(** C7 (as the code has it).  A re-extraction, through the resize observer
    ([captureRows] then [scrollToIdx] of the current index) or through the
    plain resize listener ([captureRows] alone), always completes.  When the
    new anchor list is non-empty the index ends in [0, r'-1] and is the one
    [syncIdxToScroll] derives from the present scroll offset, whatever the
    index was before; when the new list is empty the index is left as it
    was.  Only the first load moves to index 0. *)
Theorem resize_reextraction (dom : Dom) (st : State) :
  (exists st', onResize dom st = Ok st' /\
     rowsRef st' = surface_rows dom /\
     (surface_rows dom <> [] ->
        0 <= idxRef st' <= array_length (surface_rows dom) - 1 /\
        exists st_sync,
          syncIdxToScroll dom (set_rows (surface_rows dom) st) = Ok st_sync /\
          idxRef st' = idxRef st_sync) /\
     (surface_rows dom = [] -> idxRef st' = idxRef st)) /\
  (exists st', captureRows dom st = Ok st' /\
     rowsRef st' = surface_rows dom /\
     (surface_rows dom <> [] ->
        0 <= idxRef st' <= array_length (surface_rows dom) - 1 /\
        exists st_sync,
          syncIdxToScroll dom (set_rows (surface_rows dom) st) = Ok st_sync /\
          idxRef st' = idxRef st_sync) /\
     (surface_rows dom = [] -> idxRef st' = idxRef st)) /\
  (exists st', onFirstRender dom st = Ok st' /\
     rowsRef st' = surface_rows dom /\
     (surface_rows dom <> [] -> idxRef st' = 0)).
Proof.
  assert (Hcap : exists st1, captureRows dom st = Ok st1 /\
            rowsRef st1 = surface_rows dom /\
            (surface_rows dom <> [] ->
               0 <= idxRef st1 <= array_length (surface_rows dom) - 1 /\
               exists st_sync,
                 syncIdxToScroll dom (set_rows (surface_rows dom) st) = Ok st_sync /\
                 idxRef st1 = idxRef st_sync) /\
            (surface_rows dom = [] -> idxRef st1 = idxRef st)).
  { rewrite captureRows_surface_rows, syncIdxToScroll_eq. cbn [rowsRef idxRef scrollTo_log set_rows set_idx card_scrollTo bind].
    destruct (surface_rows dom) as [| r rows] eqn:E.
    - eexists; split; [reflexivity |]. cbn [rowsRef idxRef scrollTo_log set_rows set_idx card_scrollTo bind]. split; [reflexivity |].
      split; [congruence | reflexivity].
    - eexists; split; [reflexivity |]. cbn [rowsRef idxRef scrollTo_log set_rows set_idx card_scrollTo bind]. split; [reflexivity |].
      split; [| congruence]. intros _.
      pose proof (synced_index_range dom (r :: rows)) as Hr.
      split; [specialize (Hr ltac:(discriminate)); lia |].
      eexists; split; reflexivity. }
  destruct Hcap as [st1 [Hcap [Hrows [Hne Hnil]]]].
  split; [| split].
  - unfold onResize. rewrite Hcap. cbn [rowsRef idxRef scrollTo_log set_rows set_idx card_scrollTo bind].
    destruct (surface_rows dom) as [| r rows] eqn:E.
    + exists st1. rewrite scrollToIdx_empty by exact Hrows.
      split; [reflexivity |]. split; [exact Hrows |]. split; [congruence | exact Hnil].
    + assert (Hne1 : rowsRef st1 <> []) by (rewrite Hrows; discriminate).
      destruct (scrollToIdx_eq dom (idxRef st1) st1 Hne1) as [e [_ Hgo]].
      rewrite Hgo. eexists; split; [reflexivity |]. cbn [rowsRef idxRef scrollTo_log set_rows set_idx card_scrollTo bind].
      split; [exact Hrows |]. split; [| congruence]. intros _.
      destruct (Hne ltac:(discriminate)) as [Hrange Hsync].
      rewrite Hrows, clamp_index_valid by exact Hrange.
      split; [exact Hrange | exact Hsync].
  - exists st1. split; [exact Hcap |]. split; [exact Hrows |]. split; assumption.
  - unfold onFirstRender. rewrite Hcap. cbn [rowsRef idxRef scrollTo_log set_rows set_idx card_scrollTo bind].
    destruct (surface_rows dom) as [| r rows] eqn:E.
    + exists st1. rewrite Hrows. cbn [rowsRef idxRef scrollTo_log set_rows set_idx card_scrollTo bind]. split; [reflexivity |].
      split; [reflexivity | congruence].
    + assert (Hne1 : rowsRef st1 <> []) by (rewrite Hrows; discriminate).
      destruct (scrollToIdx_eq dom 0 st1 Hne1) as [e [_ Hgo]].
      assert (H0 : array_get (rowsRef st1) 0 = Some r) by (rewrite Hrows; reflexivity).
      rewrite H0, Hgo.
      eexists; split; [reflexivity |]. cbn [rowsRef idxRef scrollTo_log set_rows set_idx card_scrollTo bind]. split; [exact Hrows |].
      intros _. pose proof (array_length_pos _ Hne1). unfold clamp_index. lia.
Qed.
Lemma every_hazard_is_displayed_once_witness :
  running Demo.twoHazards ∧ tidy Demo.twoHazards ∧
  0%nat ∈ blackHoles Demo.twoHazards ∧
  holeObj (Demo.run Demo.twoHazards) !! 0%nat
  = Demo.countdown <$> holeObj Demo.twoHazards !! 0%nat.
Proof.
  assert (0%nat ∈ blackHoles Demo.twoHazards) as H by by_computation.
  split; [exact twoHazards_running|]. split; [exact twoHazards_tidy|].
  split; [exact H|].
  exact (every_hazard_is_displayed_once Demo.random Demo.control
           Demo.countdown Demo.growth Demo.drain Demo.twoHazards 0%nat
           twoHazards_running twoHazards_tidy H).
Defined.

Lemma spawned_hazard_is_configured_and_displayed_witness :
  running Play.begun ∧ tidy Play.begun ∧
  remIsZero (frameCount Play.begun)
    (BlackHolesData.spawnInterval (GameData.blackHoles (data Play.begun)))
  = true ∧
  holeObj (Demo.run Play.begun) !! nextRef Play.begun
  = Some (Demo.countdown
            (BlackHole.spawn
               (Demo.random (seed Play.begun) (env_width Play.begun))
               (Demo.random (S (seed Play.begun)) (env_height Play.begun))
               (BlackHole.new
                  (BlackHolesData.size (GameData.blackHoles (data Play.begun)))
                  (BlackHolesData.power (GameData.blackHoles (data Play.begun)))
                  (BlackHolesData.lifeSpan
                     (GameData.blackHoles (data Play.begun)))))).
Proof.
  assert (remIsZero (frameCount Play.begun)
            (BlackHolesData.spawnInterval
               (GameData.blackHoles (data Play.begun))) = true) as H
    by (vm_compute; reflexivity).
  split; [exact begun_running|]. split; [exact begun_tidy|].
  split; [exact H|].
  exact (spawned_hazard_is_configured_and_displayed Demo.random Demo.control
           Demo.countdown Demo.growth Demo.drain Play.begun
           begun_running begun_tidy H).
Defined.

────

## Your assignment
Show each line of the material that includes the string "intros" by copying it.

## Solution to this task
      split; [| congruence]. intros _.
      split; [exact Hrows |]. split; [| congruence]. intros _.
      intros _. pose proof (array_length_pos _ Hne1). unfold clamp_index. lia.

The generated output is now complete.